What is being asked: Print every entry below again. Nothing may differ from the original.

--- Information provided ---

Definition fd_init (c : C) : fdso := mk_fdso ∅ (fun _ => []) base ∅ c.

Lemma fd_init_inv c : fdso_inv base (fd_init c).
Proof.
  split; split; cbn; try done.
  - by intros i o ?%elem_of_nil.
  - intros i. constructor.
  - intros i. lia.
Qed.

Lemma sys_od_open_spec t file ty id a s :
  fdso_inv base s -> fresh a s ->
  wp (sys_od_open t file ty id a) (fun r s' => fdso_inv base s' /\
    (r < 0 \/ exists inode n o x, file = Some inode /\ r = Z.of_nat n /\ opened t inode ty id n o x s s')) s.
Proof.
  intros I Ha. unfold sys_od_open. destruct (Z.ltb_spec ty MIN_OBJ_TYPE); [wp_steps; by split; [|left]|].
  destruct (Z.ltb_spec MAX_OBJ_TYPE ty); [wp_steps; by split; [|left]|]. cbn [orb].
  destruct file as [inode|]; [|wp_steps; by split; [|left]].
  eapply wp_mono; [by apply (do_sys_od_open_spec base)|]. intros r s' [I' [Hr|(n & o & x & Er & Ho)]]; (split; [done|]); [by left|].
  right. exists inode, n, o, x. by split_and!.
Qed.


(** C25: A successful open returns a descriptor that was free and through which
    the caller finds a live object of the requested type; if an object of that
    name existed, it is that one.  All other descriptors are as before. *)
Theorem sys_od_open_correct t file ty id a s :
  fdso_inv base s -> fresh a s ->
  wp (sys_od_open t file ty id a) (fun r s' => 0 <= r ->
    exists inode n o x, file = Some inode /\ r = Z.of_nat n /\ opened t inode ty id n o x s s' /\
      od_lookup t r ty s' = Some (Some (oobj x), s') /\ live (cls s') ty (oobj x)) s.
Proof.
  intros I Ha. eapply wp_mono; [by apply sys_od_open_spec|].
  intros r s' ([I' T'] & [Hr|(inode & n & o & x & Ef & -> & Ho)]) Hpos; [lia|].
  exists inode, n, o, x. destruct (op_named _ _ _ _ _ _ _ _ _ Ho) as (_ & Et & _). split_and!; try done.
  - rewrite <- Et. by apply (od_lookup_spec t n o x s'); [done|apply Ho|apply Ho].
  - rewrite <- Et. by apply (ob_some _ _ _ I' o x), Ho.
Qed.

---

Task result:
Definition fd_init (c : C) : fdso := mk_fdso ∅ (fun _ => []) base ∅ c.

Lemma fd_init_inv c : fdso_inv base (fd_init c).
Proof.
  split; split; cbn; try done.
  - by intros i o ?%elem_of_nil.
  - intros i. constructor.
  - intros i. lia.
Qed.

Lemma sys_od_open_spec t file ty id a s :
  fdso_inv base s -> fresh a s ->
  wp (sys_od_open t file ty id a) (fun r s' => fdso_inv base s' /\
    (r < 0 \/ exists inode n o x, file = Some inode /\ r = Z.of_nat n /\ opened t inode ty id n o x s s')) s.
Proof.
  intros I Ha. unfold sys_od_open. destruct (Z.ltb_spec ty MIN_OBJ_TYPE); [wp_steps; by split; [|left]|].
  destruct (Z.ltb_spec MAX_OBJ_TYPE ty); [wp_steps; by split; [|left]|]. cbn [orb].
  destruct file as [inode|]; [|wp_steps; by split; [|left]].
  eapply wp_mono; [by apply (do_sys_od_open_spec base)|]. intros r s' [I' [Hr|(n & o & x & Er & Ho)]]; (split; [done|]); [by left|].
  right. exists inode, n, o, x. by split_and!.
Qed.


(** C25: A successful open returns a descriptor that was free and through which
    the caller finds a live object of the requested type; if an object of that
    name existed, it is that one.  All other descriptors are as before. *)
Theorem sys_od_open_correct t file ty id a s :
  fdso_inv base s -> fresh a s ->
  wp (sys_od_open t file ty id a) (fun r s' => 0 <= r ->
    exists inode n o x, file = Some inode /\ r = Z.of_nat n /\ opened t inode ty id n o x s s' /\
      od_lookup t r ty s' = Some (Some (oobj x), s') /\ live (cls s') ty (oobj x)) s.
Proof.
  intros I Ha. eapply wp_mono; [by apply sys_od_open_spec|].
  intros r s' ([I' T'] & [Hr|(inode & n & o & x & Ef & -> & Ho)]) Hpos; [lia|].
  exists inode, n, o, x. destruct (op_named _ _ _ _ _ _ _ _ _ Ho) as (_ & Et & _). split_and!; try done.
  - rewrite <- Et. by apply (od_lookup_spec t n o x s'); [done|apply Ho|apply Ho].
  - rewrite <- Et. by apply (ob_some _ _ _ I' o x), Ho.
Qed.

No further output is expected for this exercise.